In the steps outlined above, you would have created a plan, forecast, and a few scenarios before writing back all data to your preferred database.
In a connected planning scenario, you start with actual revenue data and then add context from external sources like Excel files or reference tables from other data platforms. The additional context can include information such as store footfall, demand change forecasts, promotional campaign projections, and so on. You can use them for calculations within the planning sheet or perform further downstream processes.
In your Plan, click on the + and then select PowerTable to add a new PowerTable sheet.
Note
The forecasts, scenarios, and a few formula measures are hidden in the Planning sheet below for easy demonstration. You do not need to duplicate the planning sheet or hide the measures in the actual use case.

Enter a name for the sheet and click Create.

Click on Create a New App to create a table app.

When creating a new app, you need to select a DMT connection to connect to your Fabric SQL database. Select a connection and click Connect.

Select your Fabric SQL database. The metadata for your app is stored here. Click Add.

Select Existing Table to connect to a table (Proj) in the Fabric SQL database. Select the Schema and the Table Name containing the reference data. Click Next.

PowerTable detects column properties automatically.
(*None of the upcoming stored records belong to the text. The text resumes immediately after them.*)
(** * function_graph.py: call-graph resolution under multiple inheritance

    A shallow embedding of [src/function_graph.py]: the classes [Function],
    [Call], [Edge] and [Contract], the C3 linearization ([c3], [c3_merge]),
    the base lookup [find_base], the worklist traversal [walk_call] and the
    function lookup of the command line.

    Conventions.
    - A Python exception is a [Raise e]; a Python computation whose recursion
      is not structural takes a [fuel] and yields [OutOfFuel] when it is
      exhausted.
    - A Python [dict] whose iteration order is observed ([contracts],
      [Contract.functions]) is an insertion-ordered association list read
      with [dict_get]; the dicts that are only indexed ([state_user_vars],
      [usingfors], the two [defaultdict]s of [walk_call]) are [gmap]s.
    - A Python [set] of [Call]s or [Edge]s is a list extended with
      [call_set_add] or [edge_set_add] under the class's own [__eq__]: that
      equality ignores [Call.context], so the stored representative is the
      first one added. *)

From Stdlib Require Import ZArith.
From stdpp Require Import base option list strings gmap.

Local Open Scope string_scope.
Local Open Scope list_scope.

#[local] Set Warnings "-clear-no-such-hyp".

(** ** Outcomes of a Python computation *)

Inductive exn : Set := KeyError | TypeError | ValueError | SystemExit.

Inductive result (A : Type) : Type :=
  | Ok (a : A)
  | Raise (e : exn)
  | OutOfFuel.
Arguments Ok {A} a.
Arguments Raise {A} e.
Arguments OutOfFuel {A}.

#[global] Instance result_ret : MRet result := λ A a, Ok a.
#[global] Instance result_bind : MBind result := λ A B f m,
  match m with
  | Ok a => f a
  | Raise e => Raise e
  | OutOfFuel => OutOfFuel
  end.

(** [d[k]] on something indexable: a missing key raises [KeyError]. *)
Definition getitem {A} (o : option A) : result A :=
  match o with
  | Some a => Ok a
  | None => Raise KeyError
  end.

(** ** Insertion-ordered dictionaries *)

Section dict.
Context {K V : Type} (eqb : K → K → bool).

(** [d.get(k)]: the value of the first (and, in a dict, only) key equal to
    [k]. *)
Fixpoint dict_get (d : list (K * V)) (k : K) : option V :=
  match d with
  | [] => None
  | (k', v) :: d' => if eqb k k' then Some v else dict_get d' k
  end.

(** [k in d] *)
Definition dict_in (d : list (K * V)) (k : K) : bool :=
  bool_decide (is_Some (dict_get d k)).
End dict.

(** ** class Function *)

Module Function.
(** The three values of [fun_type]: "Function", "Modifier", "Event". *)
Inductive kind : Set := Function | Modifier | Event.

Record t : Set := mk { name : string; params : Z; type : kind }.

#[global] Instance kind_eq_dec : EqDecision kind.
Proof. solve_decision. Defined.
#[global] Instance eq_dec : EqDecision t.
Proof. solve_decision. Defined.

(** [Function(name, params, fun_type="Function")] *)
Definition __init__ (name : string) (params : Z) (fun_type : option kind) : t :=
  mk name params (default Function fun_type).

Definition __eq__ (self other : t) : bool :=
  bool_decide (name self = name other) &&
  bool_decide (params self = params other) &&
  bool_decide (type self = type other).

(** [hash(self.name)]; [hash_str] is Python's hash of a [str]. *)
Definition __hash__ (hash_str : string → Z) (self : t) : Z :=
  hash_str (name self).
End Function.

(** ** class Call *)

Module Call.
Record t : Set := mk { contract : string; function : Function.t; context : string }.

#[global] Instance eq_dec : EqDecision t.
Proof. solve_decision. Defined.

(** [Call(contract, function, context=None)], with
    [self.context = context or contract]: [None] and the empty string are
    both falsy. *)
Definition __init__ (contract : string) (function : Function.t)
    (context : option string) : t :=
  mk contract function
     (match context with
      | Some c => if bool_decide (c = "") then contract else c
      | None => contract
      end).
Lemma wrap_sub_l w a b : wrap w (wrap w a - b) = wrap w (a - b).
Proof. unfold wrap. by rewrite Zminus_mod_idemp_l. Qed.

Lemma swrap_add_l w a b : swrap w (swrap w a + b) = swrap w (a + b).
Proof.
  unfold swrap. f_equal. set (c := 2 ^ (w - 1)). set (m := 2 ^ w).
  replace ((a + c) mod m - c + b + c) with ((a + c) mod m + b) by lia.
  rewrite Zplus_mod_idemp_l. f_equal. lia.
Qed.

(** A C truth value, and the test of one. *)
Definition of_bool (b : bool) : Z := if b then 1 else 0.
Definition truth (z : Z) : bool := negb (z =? 0).

Lemma truth_of_bool b : truth (of_bool b) = b.
Proof. by destruct b. Qed.

(** [lia] after the equations of division and remainder. *)
Ltac dlia := Z.to_euclidean_division_equations; lia.

(** ** Record update

    [r <| f := v |>] sets one field of a structure; [Eta] lists the fields of
    the structure once. *)

Class Eta (R : Type) := eta : R -> R.
Class Setter {R T : Type} (proj : R -> T) := set : (T -> T) -> R -> R.
Arguments set {R T} proj {_} _ _ : simpl never.

Ltac build_setter :=
  match goal with
  | |- @Setter ?R ?T ?proj =>
      let inst := constr:(_ : Eta R) in
      let body := eval hnf in inst in
      let f := (match eval pattern proj in body with
                | ?g _ => constr:(fun (h : T -> T) => g (fun r : R => h (proj r)))
                end) in
      let f' := eval cbv beta in f in
      exact f'
  end.

#[global] Hint Extern 1 (Setter _) => build_setter : typeclass_instances.

Notation "r <| f := v |>" := (set f (fun _ => v) r)
  (at level 1, f at next level, v at level 200, left associativity,
   format "r  <| f  :=  v |>") : c_scope.
Notation "r <| f ::= g |>" := (set f g r)
  (at level 1, f at next level, g at level 200, left associativity,
   format "r  <| f  ::=  g |>") : c_scope.
#[global] Open Scope c_scope.

(** [get_norm p t] computes the field [p] of the updated structure [t] without
    looking into the structure below the update. *)
Ltac get_norm p t :=
  lazymatch t with
  | @set ?R ?T ?q ?i ?f ?s =>
      let b := eval hnf in (_ : Eta R) in
      let _ := lazymatch b with context [p] => constr:(tt) end in
      let e := constr:(fun x : R => ltac:(
        let t1 := eval cbv beta iota delta [set] in (p (@set R T q i f x)) in
        let t2 := eval red in t1 in exact t2)) in
      eval cbv beta in (e s)
  end.

(** Compute the fields of updated structures, one update at a time. *)
Ltac fsimpl :=
  repeat match goal with
  | |- context [?p (@set ?R ?T ?q ?i ?f ?s)] =>
      let v := get_norm p (@set R T q i f s) in
      progress change (p (@set R T q i f s)) with v
  end.
Ltac fsimpl_in H :=
  repeat match type of H with
  | context [?p (@set ?R ?T ?q ?i ?f ?s)] =>
      let v := get_norm p (@set R T q i f s) in
      progress change (p (@set R T q i f s)) with v in H
  end.
Lemma list_find_first {A} (P : A -> Prop) `{!forall x, Decision (P x)} (l : list A) n e :
  l !! n = Some e -> P e -> Forall (fun x => ~ P x) (take n l) ->
  list_find P l = Some (n, e).
Proof.
  intros Hn He Ht. apply list_find_Some. split_and!; [done..|].
  intros j y Hj Hlt.
  refine (Forall_lookup_1 (fun x => ~ P x) (take n l) j y Ht _).
  by rewrite lookup_take_lt.
Qed.

(** C32: shmdt, in a process that has not forked, detaches exactly the first
    segment mapped at the address: the entry is dropped when it was marked for
    deletion or belongs to another socket, kept unmapped otherwise, and the
    rest of the table is as before; without such an entry nothing changes.  The
    call always ends and returns 0. *)
Theorem shmdt_detaches (s : shm_state W) (a : Z) :
  table_inv false s -> same_process s ->
  fn_ok False (shmdt a)
    (fun r s' => r = 0 /\ mutex s' = false /\
       shmem s' = detach (ashv_local_socket_id s) a (shmem s)) s.
Proof.
  intros Hs Hp. unfold fn_ok, shmdt.
  apply wp_bind, (check_pid_same _ _ _ _ Hp). intros w. apply wp_bind, wp_lock; [by apply Hs|].
  apply wp_bind, wp_gets, wp_bind. set (n := length (shmem s)).
  apply (wp_for_each False
           (fun l u => exists k, l = seqZ (Z.of_nat k) (Z.of_nat (n - k)) /\ (k <= n)%nat /\
              shmem u = shmem s /\ ashv_local_socket_id u = ashv_local_socket_id s /\
              Forall (fun e => addr e <> a) (take k (shmem s)))).
  { exists 0%nat. rewrite Nat.sub_0_r. by split_and!; [|lia|..|constructor]. }
  { intros u (k & Hl & Hk & Hu & _ & Hf). shm_run. split_and!; [done..|].
    assert (n - k = 0)%nat by (destruct (n - k)%nat; [done|by rewrite seqZ_cons in Hl by lia]).
    rewrite take_ge in Hf by (unfold n in *; lia).
    unfold detach. rewrite (proj2 (list_find_None _ _)); [done|exact Hf]. }
  intros i l' u (k & Hl & Hk & Hu & Hown & Hf).
  destruct (n - k)%nat as [|m] eqn:Hm; [done|].
  rewrite seqZ_cons in Hl by lia. injection Hl as -> ->.
  destruct (lookup_lt_is_Some_2 (shmem s) k) as [e He]; [unfold n in *; lia|].
  apply wp_bind. eapply wp_shmem_at; [done|by rewrite Hu|].
  assert (Hdet : addr e = a -> list_find (fun e => addr e = a) (shmem s) = Some (k, e)).
  { intros. by apply list_find_first. }
  shm_run; rewrite ?Nat2Z.id; cbn.
  - eapply wp_delete_entry; [unfold set; cbn; by rewrite Hu, list_lookup_alter_eq, He|].
    intros w'. shm_run. cbn. unfold detach. rewrite Hdet by (by reflect).
    cbv [set] in H0 |- *. cbn in H0 |- *. rewrite Hown in H0.
    by rewrite H0, Hu, delete_alter.
  - unfold detach. rewrite Hdet by (by reflect).
    cbv [set] in H0 |- *. cbn in H0 |- *. rewrite Hown in H0. by rewrite H0, Hu.
  - exists (S k). replace (n - S k)%nat with m by lia. reflect.
    split_and!; [f_equal; lia|lia|done..|].
    rewrite (take_S_r _ _ e) by done. by apply Forall_app_2; [|constructor].
Qed.

Lemma lookup_segment_index (l : list shmem_t) shmid e :
  lookup_segment shmid l = Some e ->
  exists n, list_find (fun e => id e = shmid) l = Some (n, e) /\ l !! n = Some e /\
            find_index l 0 shmid = Z.of_nat n.
Proof.
  unfold lookup_segment. intros H. rewrite find_index_list_find.
  destruct (list_find _ l) as [[n e']|] eqn:Hf; cbn in H; [|done]. simplify_eq.
  exists n. apply list_find_Some in Hf as (Hn & _). done.
Qed.

Lemma lookup_segment_none (l : list shmem_t) shmid :
  lookup_segment shmid l = None ->
  list_find (fun e => id e = shmid) l = None /\ find_index l 0 shmid = -1.
Proof.
  unfold lookup_segment. intros H. rewrite find_index_list_find.
  by destruct (list_find _ l) as [[n e']|] eqn:Hf.
Qed.

(** C34: shmctl, in a process that has not forked.  IPC_RMID drops the segment
    when it is not mapped, marks it when it is, and ignores an unknown one;
    IPC_STAT gives the size and the key of the segment and always one attached
    process, and fails with EINVAL for an unknown segment or a null buffer; any
    other command fails with EINVAL.  Only IPC_RMID changes the table, and the
    call always ends with the mutex free. *)
Theorem shmctl_refines (s : shm_state W) (shmid cmd : Z) (buf : option shmid_ds) :
  table_inv false s -> same_process s ->
  fn_ok False (shmctl shmid cmd buf)
    (fun r s' => mutex s' = false /\
       if cmd =? IPC_RMID then r = (0, buf) /\ shmem s' = remove shmid (shmem s)
       else shmem s' = shmem s /\
         if (cmd =? IPC_STAT) && bool_decide (is_Some buf /\ is_Some (lookup_segment shmid (shmem s)))
         then r.1 = 0 /\ exists ds e, r.2 = Some ds /\ lookup_segment shmid (shmem s) = Some e /\
                shm_segsz ds = size e /\ shm_perm_key ds = key e /\ shm_nattch ds = 1
         else r = (-1, buf) /\ errno (world s') = EINVAL) s.
Proof.
  intros Hs Hp. unfold fn_ok, shmctl.
  apply wp_bind, (check_pid_same _ _ _ _ Hp). intros w.
  assert (Hlock : forall w, mutex (s <| world := w |>) = false) by (intros; apply Hs).
  destruct (cmd =? IPC_RMID); [|destruct (cmd =? IPC_STAT); [destruct buf as [buf|]|]]; cbn [andb].
  - apply wp_bind, wp_lock; [done|]. apply wp_bind, wp_gets, wp_bind, wp_when.
    all: unfold ashv_find_local_index; cbn.
    all: destruct (lookup_segment shmid (shmem s)) as [e|] eqn:He;
      [apply lookup_segment_index in He as (n & Hf & Hn & Hi)
      |apply lookup_segment_none in He as (Hf & Hi)];
      unfold set; cbn; rewrite Hi; intros ?; reflect; try lia.
    + shm_run. unfold remove. by rewrite Hf.
    + apply wp_bind. eapply wp_shmem_at; [done|exact Hn|]. apply wp_bind.
      apply (wp_consequence _ _ _
               (fun _ u => shmem u = remove shmid (shmem s)) _ (fun _ _ => False)); [..|done].
      { unfold remove; rewrite Hf. shm_run; reflect.
        - rewrite (proj2 (Z.eqb_neq _ _)), Nat2Z.id by done. done.
        - eapply wp_delete_entry; [exact Hn|]. intros w'.
          rewrite (proj2 (Z.eqb_eq _ _)) by done. done. }
      intros ? u Hu. shm_run. by rewrite <- Hu.
  - apply wp_bind, wp_lock; [done|]. apply wp_bind, wp_gets, wp_bind, wp_when.
    all: unfold ashv_find_local_index; cbn.
    all: destruct (lookup_segment shmid (shmem s)) as [e|] eqn:He;
      [pose proof (lookup_segment_index _ _ _ He) as (n & Hf & Hn & Hi)
      |apply lookup_segment_none in He as (Hf & Hi)];
      unfold set; cbn; rewrite Hi; intros ?; reflect; try lia.
    + shm_run. split_and!; [done..|apply errno_set].
    + apply wp_bind. eapply wp_shmem_at; [done|exact Hn|]. shm_run.
      split_and!; [done..|]. by eexists _, e.
  - shm_run. rewrite bool_decide_eq_false_2 by (by intros [[] _]).
    split_and!; [apply Hlock|done..|apply errno_set].
  - shm_run. split_and!; [apply Hlock|done..|apply errno_set].
Qed.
You can edit them if necessary. After verifying the details, click Finish.

You have now successfully connected to the required reference database using PowerTable. You can see the Projected Revenue column. Click Save to save the report if it is not saved.

Create a bridge to connect to PowerTable
Using InfoBridge, you can connect to this PowerTable sheet and bring in the additional measure, Projected Revenue, to the Planning sheet.
Expand the Queries section in the Data pane.
Select Add, and then choose the external data source to connect to (Excel, CSV, Planning sheet, PowerTable, etc.). Here, you choose PowerTable Sheet.

Select the PowerTable sheet you created and click on Preview to preview the data.

In the preview screen, you can preview the data, add filters if necessary, and click Add.

The Infobridge screen opens with PowerTable data added as a query. Here, you can transform your data to match the planning sheet data.
Use Column Data type option to convert the data type of any column (Year, Quarter, etc.) and Pivot Table to structure your rows and columns as required. Click Apply to apply the transformation.

The data is now transformed.

Go to the planning sheet to view the transformed query in the Queries pane.

You can assign measures from the query to the planning sheet's Values field. You have successfully connected a projected revenue measure from the reference database to your planning sheet.

This tutorial demonstrates one way to implement a connected planning scenario. You can integrate data from multiple sources, including Excel, CSV, Parquet files, and other Planning or PowerTable sheets.
Use transformation options such as Merge, Join, and Append to combine queries from different sources. The LOOKUP function can then be used to retrieve values from a bridge query and map them to the corresponding keys in the Planning sheet.
Data refresh and Sync options are available to keep the planning model aligned with updates in the connected sources. This unified setup ensures that changes made in the source systems are automatically synchronized with both the Infobridge and the Planning sheet.